With no upfront investment, Pylon says it can help utility companies reduce their losses to 8%, in addition to improving their top line. The company said it doesn’t charge its customers an upfront cost for its hardware. However, its smart metering-as-a-service (SMaaS) model makes it easy for cash-conscious utility companies to deploy its solution at scale.

“We believe that the electricity sector is following the footsteps of the telecom industry and the curve is starting to show. So we just mirrored the billing solution, and with the data detection, we can detect who exactly is stealing electricity and where the losses are happening,” said the CEO.

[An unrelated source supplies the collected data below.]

Lemma n_locks_cons size s t k hs :
  n_locks size s t (k :: hs) = (if decide (on_slot size s t k) then 1 else 0) + n_locks size s t hs.
Proof. unfold n_locks, alen. rewrite filter_cons. case_decide; simpl length; lia. Qed.

Lemma n_locks_app size s t a b : n_locks size s t (a ++ b) = n_locks size s t a + n_locks size s t b.
Proof. unfold n_locks, alen. rewrite filter_app, length_app. lia. Qed.

#[export] Instance n_locks_proper size s t : Proper (Permutation ==> eq) (n_locks size s t).
Proof. intros a b H. unfold n_locks, alen. by rewrite H. Qed.

#[export] Instance table_inv_proper m : Proper (Permutation ==> iff) (table_inv m).
Proof.
  assert (forall a b, a ≡ₚ b -> table_inv m a -> table_inv m b) as H.
  { intros a b Hp [? ? ? Hr Hw He]. split; try done; intros s Hs; rewrite <- ?Hp; auto. }
  intros a b Hp. split; apply H; [done|by symmetry].
Qed.

Lemma slot_range k h : 0 <= k <= 31 -> 0 <= h -> 0 <= u32 (Z.land h (2 ^ k - 1)) < 2 ^ k.
Proof.
  intros Hk Hh. replace (2 ^ k - 1) with (Z.ones k) by (rewrite Z.ones_equiv; lia).
  rewrite Z.land_ones by lia.
  assert (0 <= h mod 2 ^ k < 2 ^ k) by (apply Z.mod_pos_bound; lia).
  assert (2 ^ k <= 2 ^ 31) by (apply Z.pow_le_mono_r; lia).
  rewrite wrap_small; [done|]. mach.
Qed.

Lemma key_to_slot_range m hs h : table_inv m hs -> 0 <= h -> 0 <= key_to_slot m h < table_size m.
Proof.
  intros [(k & Hk & Hs) _ _ _ _ _] Hh. unfold key_to_slot. rewrite Hs. by apply slot_range.
Qed.

Lemma on_slot_key m k t : on_slot (table_size m) (key_to_slot m (key_hash k)) t k <-> lock_type k = t.
Proof. unfold on_slot, key_to_slot. tauto. Qed.

Lemma on_slot_other m k t s : s <> key_to_slot m (key_hash k) -> ~ on_slot (table_size m) s t k.
Proof. unfold on_slot, key_to_slot. intros H [_ H']. congruence. Qed.

(** [n_locks] of a key added on its own slot and elsewhere. *)
Lemma n_locks_here m k t hs :
  n_locks (table_size m) (key_to_slot m (key_hash k)) t (k :: hs) =
  (if decide (lock_type k = t) then 1 else 0) + n_locks (table_size m) (key_to_slot m (key_hash k)) t hs.
Proof.
  rewrite n_locks_cons. f_equal. pose proof (on_slot_key m k t). repeat case_decide; tauto || done.
Qed.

“Also, since those utilities are cash-strapped and cannot upgrade, we offer them this solution as a subscription model. So it’s a low-capex model where they subscribe with us, pay around 10%-12% of the initial cost of their previous solution, and can recuperate the revenues. So just by signing with us, they start making more money and increasing their top line and bottom line.”

Over 12 different utilities (seven in the private sector and five in public) use Pylon. They serve more than 1 million metering endpoints across 26 separate meter models in Egypt and the Philippines.

Pylon grew its revenues by 3.5x in 2021 and claims to be profitable. But aside from building a thriving business, the founders are particular about how Pylon’s smart electricity grids foster sustainability of the environment.

“We believe big time in our role in helping the environment and helping with the challenges that we are currently facing,” the CEO said. “Emissions coming from the electricity sector is one of the biggest sources of CO2 emissions on the planet. We are able to make electricity efficient and reduce [emissions] by 25% when utilities subscribe with us.”

One of its goals is to achieve 1 gigaton of total CO2 emissions reduction by 2035. On the other hand, water losses in emerging markets also reach over 45 million cubic meters per day. “Pylon can reduce this by up to 22%, potentially providing enough water to serve over 40 million people,” the company said.

The Y Combinator-backed startup believes the market opportunity in the water and electricity distribution space is worth over $20 billion across 10 emerging markets. However, it is currently focusing on one-fourth of that figure which covers Egypt, the Phillippines, Brazil and Africa. Ultimately, the plan is for the Egyptian startup to capture more market share over time, Ashour said, and an expansion to Southeast Asia, another fragmented market, is in the cards.

But these are all long-term projections. In the near future, next year to be exact, Ashour said Pylon plans to reach 3 million meters across its markets, representing a 4x year-on-year growth. The startup is already working with multiple companies across two continents that have deployed more than 2 million end points of Pylon’s smart grid technology across 15 distribution companies.

Getting its technology right will be essential in this next phase of growth. Therefore, securing this seed financing — one of the largest in the MENA region — presents Pylon with the chance to advance its engineering and product development.